Today, Private sector lender ICICI Bank reported a 19.1% year-on-year growth in standalone profit for the quarter ended December 2020, profit stands at Rs 4,939.6 crore in comparison to Rs 4,146.5 crore in the same year ago period.
Net interest income surged by 16% to Rs 9,912.5 crore with 10% loan growth (YoY at Rs 6.99 lakh crore) and 10 bps contraction in net interest margin.
“The retail loan portfolio, which contributed 65.6% to total advances, grew by 15% year-on-year and 7% sequentially at December 2020,” said the bank, adding net interest margin at 3.67% in Q3FY21 contracted by 10 bps YoY but expanded by 10 bps sequentially.
ICICI Bank in its BSE filing said, “Total deposits in Q3FY21 grew by 22% YoY to Rs 8,74,348 crore, with 19% growth in average current and savings account (CASA) deposits, and 26% increase in term deposits YoY.”
“The continued pickup in economic activity and tailwinds from the festive season combined with the bank’s digital initiatives and extensive franchise reflected in an increase in disbursements across retail products during Q3FY21,” said the bank
According to the analysis poll conducted by CNBC-TV18, profit was estimated at Rs 4,269.4 crore and net interest income at Rs 9,505 crore for the December quarter but the actual numbers are above the estimation.
“Disbursements of auto loans continued to increase from the September levels and crossed pre-COVID levels in December. Credit card spends also reached pre-COVID levels in December led by increased spends in categories such as health & wellness, electronics and e-commerce,” the bank added.
On the asset quality front, gross non-performing assets (NPA) as a percentage of gross advances fell 79 bps sequentially to 4.38% and net NPAs declined 37 bps QoQ to 0.63% in Q3FY21.
“On a proforma basis, including loans not classified as non-performing pursuant to the Supreme Court’s interim order and contingency provisions for the same, the net NPA ratio would have been 1.26% in December quarter 2020, compared to 1.12% at September 2020,” said the bank.

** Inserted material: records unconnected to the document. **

Lemma generate_layers gs x : gs ≠ [] → Forall (λ g, Type_ g = "erofs") gs → Type_ x = "ext4" →
  generateOverlayIfNeeded (gs ++ [x]) = gs ++ [x] ++ [overlay_request (length gs)].
Proof.
  intros Hne Hgs Hx. unfold generateOverlayIfNeeded. rewrite length_app. simpl length.
  rewrite (proj2 (Nat.ltb_ge _ _)) by (destruct gs; [done|simpl; lia]).
  assert (existsb (λ m, Contains (Type_ m) mountTypeOverlay) (gs ++ [x]) = false) as ->.
  { eapply Contains_types; [done|]. rewrite fmap_app. apply Forall_app. split.
    - apply Forall_fmap. eapply Forall_impl; [exact Hgs|]. simpl. by intros g ->.
    - simpl. rewrite Hx. by repeat constructor. }
  assert (erofs_count (gs ++ [x]) = length gs) as ->.
  { unfold erofs_count. rewrite List.filter_app, length_app. simpl. rewrite Hx. simpl.
    rewrite filter_all_true; [lia|]. eapply Forall_impl; [exact Hgs|]. simpl. intros g ->. done. }
  rewrite last_ext4_app, (last_ext4_erofs gs) by done. cbn [last_ext4]. rewrite Hx, decide_True by done.
  rewrite (proj2 (Nat.eqb_neq _ _)) by (destruct gs; [done|simpl; lia]).
  rewrite bool_decide_eq_true_2 by lia. cbn [negb orb].
  rewrite <- app_assoc. done.
Qed.

Lemma mount_one_overlay k rootfs mdir dev n active w a : guest_ready k dev → mdir_ok mdir →
  Forall clean_mount active → n ≠ 0 → n < 10 → length active = S n →
  active !! n = Some a → MountPoint a = layer_dir mdir n →
  mount_one k rootfs mdir (S (S n)) (S n) (overlay_request n) active w =
  (Ok (mkActive (root_overlay mdir active n) rootfs),
   w ++ [(OpMkdirAll (layer_dir mdir n +:+ "/upper") 493, None);
         (OpMkdirAll (layer_dir mdir n +:+ "/work") 493, None);
         (OpMount (root_overlay mdir active n) rootfs, None)]).
Proof.
  intros Hk Hmd Hc Hn Hn10 Hlen Ha Hmp. unfold mount_one. rewrite (proj2 (Nat.ltb_ge _ _)) by lia.
  unfold bind at 1, ret at 1. unfold bind at 1.
  change (expand_format active (overlay_request n)) with
    (lift (W := world) (applyFormatSubstitution
       (mkMount "mkdir/overlay" mountTypeOverlay "" (Options (overlay_request n))) active)).
  unfold lift at 1. rewrite (overlay_format mdir n active a) by done.
  unfold bind at 1. rewrite (overlay_mkdir k mdir dev) by done.
  unfold bind at 1, expand_serial, resolveBlockSerialSource. cbn [Source root_overlay].
  change (CutPrefix BlockSerialScheme "overlay") with (@None string). cbv beta iota.
  unfold bind. rewrite (call_ok k dev) by done. cbv beta iota. unfold ret. by rewrite <- app_assoc.
Qed.

Lemma imap_mounted mdir dev gs :
  (∀ i a, imap (mounted mdir dev) gs !! i = Some a →
     ∃ g, gs !! i = Some g ∧ a = mounted mdir dev i g) ∧
  MountPoint <$> imap (mounted mdir dev) gs = layer_dir mdir <$> seq 0 (length gs).
Proof.
  split.
  - intros i a. rewrite list_lookup_imap. destruct (gs !! i); simpl; intros; simplify_eq. eauto.
  - apply list_eq. intros i. rewrite !list_lookup_fmap, list_lookup_imap.
    destruct (decide (i < length gs)) as [Hi|Hi].
    + destruct (lookup_lt_is_Some_2 gs i Hi) as [g ->]. by rewrite lookup_seq_lt.
    + rewrite lookup_ge_None_2 by lia. rewrite lookup_seq_ge by lia. done.
Qed.

(** The host's side: the disks in order, and what the guest is asked for. *)
Lemma layers_on_host fs stat id layers rw m gm m' :
  layers ≠ [] → Forall is_erofs layers → Type_ rw = "ext4" →
  Forall (λ x, brace_free (Target x)) (layers ++ [rw]) →
  Setup fs stat id (layers ++ [rw]) m = (Ok gm, m') →
  let n := length layers in
  ∃ ds gs x,
    mn_disks m' = mn_disks m ++ (config_of <$> ds) ∧ length ds = S n ∧ n < 10 ∧
    (∀ i y d, (layers ++ [rw]) !! i = Some y → ds !! i = Some d →
       do_serial d = serial_no i ∧ backed_by fs y (do_source d) (do_readOnly d)) ∧
    gm = (gs ++ [x]) ++ [overlay_request n] ∧ length gs = n ∧
    Forall (λ g, Type_ g = "erofs") gs ∧ Type_ x = "ext4" ∧
    ∀ i g, (gs ++ [x]) !! i = Some g → block_guest i g.
Proof.
  intros Hne Her Hrw Hbf Hset n.
  assert (Hblk : Forall is_block (layers ++ [rw])).
  { apply Forall_app. split; [eapply Forall_impl; [exact Her|by left]|]. apply Forall_singleton. by right. }
  assert (Hcount : length (layers ++ [rw]) ≤ 10).
  { unfold Setup, transformMounts in Hset. apply bind_Ok in Hset as (r & m1 & Hr & H). unfold lift in Hr.
    destruct (transform_all fs id 97 (layers ++ [rw])) as [[o d]|] eqn:Ht; simplify_eq.
    rewrite <- (transform_all_count fs id _ Hblk _ _ _ Ht). cbn [snd] in H.
    destruct (maxVirtioDisks <? length d)%nat eqn:Hm; [done|]. by apply Nat.ltb_ge in Hm. }
  destruct (transformMounts_inv _ _ _ _ _ _ _ Hset ltac:(lia)) as (outs & ds & Htr & -> & Hmax & Hd).
  destruct (translated_blocks _ _ _ _ _ _ Htr Hblk Hbf) as (Hl1 & Hl2 & Hty & Hg & Hback).
  rewrite length_app in *. simpl length in *. fold n in Hl1, Hl2, Hcount.
  destruct (exists_last (l := concat outs)) as (gs & x & Hgs); [intros Hx; rewrite Hx in Hl1; simpl in Hl1; lia|].
  rewrite Hgs in *. rewrite length_app in Hl1. simpl in Hl1. assert (Hn : length gs = n) by lia.
  rewrite !fmap_app in Hty. apply app_inj_tail in Hty as [Htys Htyx].
  assert (Hgs_t : Forall (λ g, Type_ g = "erofs") gs).
  { change (Forall ((λ t, t = "erofs") ∘ Type_) gs). apply Forall_fmap.
    change (map Type_ gs) with (Type_ <$> gs) in Htys. rewrite Htys. apply Forall_fmap. eapply Forall_impl; [exact Her|]. intros y [He|He]; unfold compose, guest_type; by rewrite He. }
  assert (Hx_t : Type_ x = "ext4") by (rewrite Htyx; unfold guest_type; by rewrite decide_True).
  exists ds, gs, x. split_and!; try done; [lia..|].
  rewrite generate_layers; [|by destruct gs; [destruct layers|]|done..]. by rewrite Hn, <- app_assoc.
Qed.
(* ===== verification/Templates.v ===== *)
(** Templates: frozen machines later ones are restored from.
    internal/host/vm/qemu/template.go (the store), template_cache.go (memoised
    fingerprints), template_build.go (building one) and the waits of snapshot.go.

    A template is a directory with two files; what matters of a file is which
    build VM wrote it.  [machine.Spec.Fingerprint] is a parameter.  BuildTemplate
    is a goroutine of Conc whose actions are file-system calls and the steps of
    its VM, so that shims building at the same time interleave. *)
From S2P Require Import Prelude Conc GoStrings GoText.
From Stdlib Require Import Ascii.
Open Scope prog_scope.

(** ** The fingerprint cache *)

Record fingerprintCache := mkCache { fc_entries : gmap string string }.

(** [strings.Cut(line, " ")] *)
Fixpoint cut_space (s : string) : option (string * string) :=
  match s with
  | EmptyString => None
  | String a s' =>
      if decide (a = " "%char) then Some (EmptyString, s')
      else '(k, v) ← cut_space s'; Some (String a k, v)
  end.

Definition newline : ascii := ascii_of_nat 10.

Definition parse_cache (b : string) (entries : gmap string string) : gmap string string :=
  foldl (λ m line, match cut_space line with Some (k, v) => <[k := v]> m | None => m end)
    entries (Split b newline).

(** [lookup]: memory first, then the file, which is merged in. *)
Definition cache_lookup (file : option string) (key : string) (c : fingerprintCache)
    : option string * fingerprintCache :=
  match fc_entries c !! key with
  | Some fp => (Some fp, c)
  | None =>
      match file with
      | None => (None, c)
      | Some b => let m := parse_cache b (fc_entries c) in (m !! key, mkCache m)
      end
  end.

Fixpoint print_entries (l : list (string * string)) : string :=
  match l with
  | [] => ""
  | (k, v) :: l' => k +:+ " " +:+ v +:+ String newline (print_entries l')
  end.

(** [store]: the entry, and the file's new contents ([None] when it could not be
    written); [order] is the order in which [range] visits the map. *)
Definition cache_store (order : gmap string string → list (string * string)) (writes : bool)
    (key fp : string) (file : option string) (c : fingerprintCache) : option string * fingerprintCache :=
  let m := <[key := fp]> (fc_entries c) in
  (if writes then Some (print_entries (order m)) else file, mkCache m).

(** [fingerprint]: what [statKey] and [spec.Fingerprint] answer for the machine,
    on the cache file and the process's entries. *)
Definition templateFingerprintLen : nat := 16.
Definition fingerprintOf (full : res string) : res string :=
  let! f := full in Ok (str_take templateFingerprintLen f).

Definition fingerprint (order : gmap string string → list (string * string)) (writes : bool)
    (statKey full : res string) (file : option string) (c : fingerprintCache)
    : res string * (option string * fingerprintCache) :=
  match statKey with
  | Err _ => (fingerprintOf full, (file, c))
  | Ok key =>
      match cache_lookup file key c with
      | (Some fp, c1) => (Ok fp, (file, c1))
      | (None, c1) =>
          match fingerprintOf full with
          | Err e => (Err e, (file, c1))
          | Ok fp => (Ok fp, cache_store order writes key fp file c1)
          end
      end
  end.

(** ** The store *)

(** The two files of a template, by the build VM that wrote them. *)
Record tdir := mkDir { d_ram : option nat; d_state : option nat }.
Definition empty_dir : tdir := mkDir None None.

Excluding proforma NPAs, “the total fund based outstanding to all borrowers under resolution was Rs 2,546 crore, or about 0.4% of the total loan portfolio, at December 2020,” said ICICI Bank.
“The fund-based and non-fund based outstanding to borrowers rated BB and below (excluding non-performing assets and loans included in the proforma NPA disclosures) was Rs 18,061 crore at December 2020 compared to Rs 16,167 crore at September 2020,” the bank added.
At December 2020, the bank said it held aggregate COVID-19 related provision of Rs 9,984 crore, including contingency provision for proforma NPAs amounting to Rs 3,509 crore for loans not classified as non-performing pursuant to the Supreme Court’s interim order,” said the lender.
Pre-provision operating profit increased 16.8% year-on-year to Rs 8,819.8 crore in quarter ended December 2020. “The core operating profit (profit before provisions and tax, excluding treasury income) grew by 15% YoY to Rs 8,054 crore in Q3FY21,” said the bank.
Non-interest income or other income showed just 2.5% year-on-year growth at Rs 4,686.27 crore in October-December period of 2020, hit by muted growth in fee income.
Fee income at Rs 3,601 crore in Q3FY21 increased 0.1% compared to corresponding period but the same, the banks said, grew by 15% sequentially, reflecting the increase in customer spending, borrowing and investment activity.
Treasury income grew by 44.3% year-on-year to Rs 766 crore as the bank sold 2.2% shareholding in ICICI Securities for compliance with minimum public shareholding norms resulting in a gain of Rs 329 crore.
On the consolidated basis, its profit at Rs 5,498 crore in December quarter 2020 grew by 17.7% compared to the corresponding period and the consolidated return on equity was 14.6% in Q3FY21.